Il tema della sicurezza Android sta via via assumendo connotati sempre più centrali nei processi di analisi delle abitudini di tracciamento da parte delle applicazioni.
Dopo aver preso in esame le applicazioni Android da cui stare alla larga al fine di evitare l’insorgere di problemi di riservatezza e sicurezza torniamo in argomento portando all’attenzione dei nostri lettori una scoperta fatta dall’Università di Yale in collaborazione con Exodus Privacy.
Nello specifico, si parla di una ricerca che dal Privacy Lab dell’Università di Yale ha portato al manifestarsi di seri problemi di sicurezza in relazione al fatto che app note come Uber, Twitter e Spotify si aggiungono al novero di oltre 44 applicazioni spia rinvenute nel contesto di un campione di 300 prodotti applicativi, tra i quali figurano 25 software noti annoverati nel Play Store ufficiale.Oltre 3 app su 4, presenti sul Play Store, pongono in evidenza un comportamento che oltrepassa l’illecito, e che conferma la messa in atto di una stretta sorveglianza non richiesta in merito soprattutto alla localizzazione geografica ed al comportamento adottato dall’utente nelle sessioni gaming e nell’utilizzo dei vari servizi applicativi.
Si tratta di misure e violazioni perpetrate al preciso scopo di porre in essere un rendiconto economico derivante dal proporsi di campagne di marketing ad hoc con target verso una ben determinata categoria di utenti. In linea con le proprie abitudini, di fatto, gli utilizzatori vedono proporsi banner e popup pubblicitari mirati.

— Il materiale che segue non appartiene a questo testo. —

(* @ core_scheduler.cpp:3683-3685 CoreScheduler::run_arm_from_pc *)
Definition run_arm_from_pc (max_steps : Z) : SCH CoreSchedulerRunResult :=
  run_steps_from_pc max_steps step_arm_from_pc.

(* @ core_scheduler.cpp:3687-3689 CoreScheduler::run_from_pc *)
Definition run_from_pc (max_steps : Z) : SCH CoreSchedulerRunResult :=
  run_steps_from_pc max_steps step_from_pc.
(* ===== verification/SchedulerFetchSafety.v ===== *)
(** * The scheduler: safety of fetching and running

    The prefetch buffer stays within its capacity, every step of [step_from_pc]
    returns from a well-formed core and leaves one, and so does the run loop,
    which attempts no more instructions than it was asked for. *)

From S2P Require Import Prelude StateMonad StateHash Interrupts BusTypes WaitState.
From S2P Require Timers PpuTiming MemoryBus TimersSpec PpuTimingSpec BusSafety.
From S2P Require Import Apu Dma IoRegisters DmaTransfer Bios.
From S2P Require Import ArmTypes ArmDecode ThumbDecode ArmState ArmExecute ArmMemory ArmTiming.
From S2P Require Import BusInterface ArmSafety ArmTotal ArmMemorySafety ArmStepSafety.
From S2P Require Import IoRegistersSpec DmaTransferSpec.
From S2P Require Import SchedulerTiming SchedulerProbe SchedulerState SchedulerDevices.
From S2P Require Import SchedulerDevicesSpec SchedulerSafety SchedulerProbeSafety SchedulerWait.
From S2P Require Import SchedulerWaitSafety SchedulerIrq SchedulerIrqSafety.
From S2P Require Import HleServices HleSafety SchedulerStep SchedulerStepSafety SchedulerFetch.

(** ** The time of a fetch *)

#[export] Instance typed_fetch : Typed FetchTiming := fun f => fits 32 (ft_cycles f).

(** The wait-state register of a scheduler that has one. *)
Definition waitcnt_typed (o : option WaitStateControl) : Prop :=
  forall w, o = Some w -> fits 16 (read_control w).

#[export] Instance typed_waitcnt : Typed (option WaitStateControl) := waitcnt_typed.

Lemma safe_waitcnt : safe core_ok (gets waitcnt_ptr).
Proof.
  apply safe_gets. intros c Hc w. unfold waitcnt_ptr. case_match; [|done]. intros [= <-].
  pose proof (dv_waitcnt _ (inv_devices core_ok c Hc)) as E. unfold read_control. rewrite <- E.
  apply fits_land_r; [lia|]. by vm_compute.
Qed.

Lemma rom_miss_fits t n a b r : timing_ok t -> fits 32 (rom_miss_cycles t n a b r).
Proof.
  intros [H1 H2]. unfold rom_miss_cycles. cbv zeta.
  repeat (case_match; try (apply wrap_fits; lia)); unfold fits; lia.
Qed.

Lemma rom_hit_fits t n k : timing_ok t -> fits 32 (rom_hit_cycles t n k).
Proof.
  intros [H1 H2]. unfold rom_hit_cycles. case_match; [wraps|].
  destruct (Z.ltb_spec 0 (sequential t)); unfold fits; lia.
Qed.

Definition buffer_ok (n : Z) : Prop := 0 <= n <= kPrefetchBufferCapacityHalfwords.

Lemma capped_buffer n : buffer_ok (u8 (Z.min kPrefetchBufferCapacityHalfwords (u32 n))).
Proof.
  unfold buffer_ok, kPrefetchBufferCapacityHalfwords.
  pose proof (wrap_fits 32 ltac:(lia) n) as H. unfold fits in H.
  rewrite wrap_id; unfold fits; lia.
Qed.

Lemma buffer_after_hit_ok b k n c : buffer_ok b -> 0 <= k <= b -> buffer_ok (buffer_after_hit b k n c).
Proof.
  intros Hb Hk. unfold buffer_after_hit. cbv zeta. case_match; [apply capped_buffer|].
  unfold buffer_ok, kPrefetchBufferCapacityHalfwords in *. rewrite wrap_id; unfold fits; lia.
Qed.

Lemma rom_fetch_typed a n w s : scheduler_wf s ->
  typed (rom_fetch a n w s).1 /\ scheduler_wf (rom_fetch a n w s).2.
Proof.
  intros Hs. unfold rom_fetch. cbv zeta.
  pose proof (timing_waitcnt_bounds a (fetch_width n) w) as Ht.
  set (t := timing_waitcnt a (fetch_width n) w) in *.
  set (s1 := if suppress_next_game_pak_prefetch_ s then _ else s).
  assert (H1 : scheduler_wf s1).
  { subst s1. case_match; [|done]. revert Hs. sched_fields. }
  clearbody s1. set (s2 := s1 <| recover_next_game_pak_data_fetch_ := false |>).
  assert (H2 : scheduler_wf s2) by (subst s2; revert H1; sched_fields). clearbody s2.
  destruct (_ && _ && _) eqn:E; cbn [fst snd].
  - apply andb_true_iff in E as [_ E%Z.leb_le].
    split; [by apply rom_hit_fits|]. pose proof (sw_buffer _ H2) as Hb. revert H2. sched_fields.
    apply buffer_after_hit_ok; [done|]. split; [|done]. apply wrap_fits. lia.
  - split; [by apply rom_miss_fits|done].
Qed.

Lemma record_fetch_wf a n s : fits 32 a -> scheduler_wf s -> scheduler_wf (record_fetch a n s).
Proof. intros Ha. unfold record_fetch. sched_fields. Qed.

Lemma safe_spend_fetch n : fits 32 n -> safe core_ok (spend_fetch n).
Proof.
  intros Hn. unfold spend_fetch. apply safe_when. eapply safe_bind; [by apply safe_advance|].
  intros _ _. by apply safe_ret.
Qed.

Lemma waitcnt_seen_wf w s : fits 16 w -> scheduler_wf s ->
  scheduler_wf (reset_fetch_timing_sequence s <| last_waitcnt_control_ := Some w |>).
Proof. intros Hw Hs%reset_fetch_wf. revert Hs. sched_fields. Qed.

Lemma waitcnt_lost_wf s : scheduler_wf s ->
  scheduler_wf (reset_fetch_timing_sequence s <| last_waitcnt_control_ := None |>).
Proof. intros Hs%reset_fetch_wf. revert Hs. sched_fields. Qed.

Lemma ewram_fetch_fits t : timing_ok t ->
  fits 32 (if 0 <? nonsequential t then nonsequential t - 1 else 0).
Proof. intros [H _]. destruct (Z.ltb_spec 0 (nonsequential t)); unfold fits; lia. Qed.

Lemma safe_apply_fetch a n : fits 32 a -> safe core_ok (apply_fetch_timing a n).
Proof.
  intros Ha. unfold apply_fetch_timing. eapply safe_bind; [apply safe_waitcnt|]. intros [w|] Hw.
  - cbv zeta. eapply safe_bind.
    { apply safe_set_sched. intros s Hs. case_match; [|done]. by apply waitcnt_seen_wf; [apply Hw|]. }
    intros _ _. apply safe_if; intros _.
    { eapply safe_bind; [apply safe_reset_fetch|]. intros _ _.
      pose proof (ewram_fetch_fits _ (timing_waitcnt_bounds a (fetch_width n) w)) as Hf.
      eapply safe_bind; [by apply safe_spend_fetch|]. intros _ _. by apply safe_ret. }
    apply safe_if; intros _.
    { eapply safe_bind; [apply safe_reset_fetch|]. intros _ _. by apply safe_ret. }
    eapply safe_bind; [apply safe_ask_sched|]. intros s Hs.
    destruct (rom_fetch_typed a n w s Hs) as [Hf Hs']. destruct (rom_fetch a n w s) as [fetch s'].
    cbn [fst snd] in *.
    eapply safe_bind; [by apply safe_set_sched|]. intros _ _.
    eapply safe_bind; [by apply safe_spend_fetch|]. intros _ _.
    eapply safe_bind; [apply safe_set_sched; intros s1; by apply record_fetch_wf|]. intros _ _.
    by apply safe_ret.
  - eapply safe_bind; [apply safe_set_sched, waitcnt_lost_wf|]. intros _ _. by apply safe_ret.
Qed.

(** ** The prefetch buffer *)

Lemma refill_wf a n step extra w s : fits 16 (read_control w) -> scheduler_wf s ->
  scheduler_wf (refill_prefetch a n step extra w s).
Proof.
  intros Hw Hs. unfold refill_prefetch. cbv zeta.
  set (s1 := if waitcnt_changed (read_control w) s then _ else s).
  assert (H1 : scheduler_wf s1) by (subst s1; case_match; [revert Hs; sched_fields|done]).
  clearbody s1. case_match; [done|]. case_match; [revert H1; sched_fields|].
  destruct (disturbing_access a step); [by apply disturb_wf|].
  case_match; [revert H1; sched_fields|]. case_match; [done|].
  revert H1. sched_fields. apply capped_buffer.
Qed.

Lemma safe_refill_prefetch a n step extra : safe core_ok (refill_prefetch_after_step a n step extra).
Proof.
  unfold refill_prefetch_after_step. eapply safe_bind; [apply safe_waitcnt|].
  intros [w|] Hw; [|by apply safe_ret]. apply safe_set_sched. intros s. by apply refill_wf, Hw.
Qed.

(** ** Charging extra cycles *)

Lemma safe_charge n step : fits 32 n -> typed step -> safe core_ok (charge n step).
Proof.
  intros Hn (Hr & Hd & Hi & Hc). unfold charge. eapply safe_bind; [by apply safe_advance|]. intros t _.
  eapply (total_seq _ core_ok (fits 64)); [apply total_gets; intros c [? []]; by split|]. intros now Hnow.
  apply safe_ret. split; [unfold typed, typed_step_result; cbn; wraps|].
  split; [apply merge_typed|]. by split.
Qed.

Alcune di queste applicazioni optano per un comportamento decisamente inconsueto e che pone un serio campanello di allarme nella gestione della sicurezza, Sofisticati sistemi come quelli adottati da FidZu, ad esempio, consentono di porre in essere l’uso di sofisticate soluzioni che prevedono l’utilizzo di frequenze ultrasoniche non percettibili all’orecchio umano per l’identificazione di altri smartphone nelle vicinanze.FaceGrok invece sfrutta la fotocamera per riconoscere le persone e salva verosimilmente uno storico di database dei vari soggetti per fini non ancora ben noti. Si tratta di una soluzione comune in ambiente Android ma neanche gli utenti iOS sono immuni da simili problematiche, in considerazione del fatto che per la maggior parte delle app prese in esame nella studio esiste una diretta controparte in utilizzo sui sistemi iPhone ed iPad.
In tal caso, quindi, gli utenti Apple non possono dirsi immuni a simili attacchi, nonostante una ferrea politica restrittiva alle pubblicazioni sullo store da parte del direttivo di Cupertino. Vi aggiorneremo in merito ad ulteriori dettagli.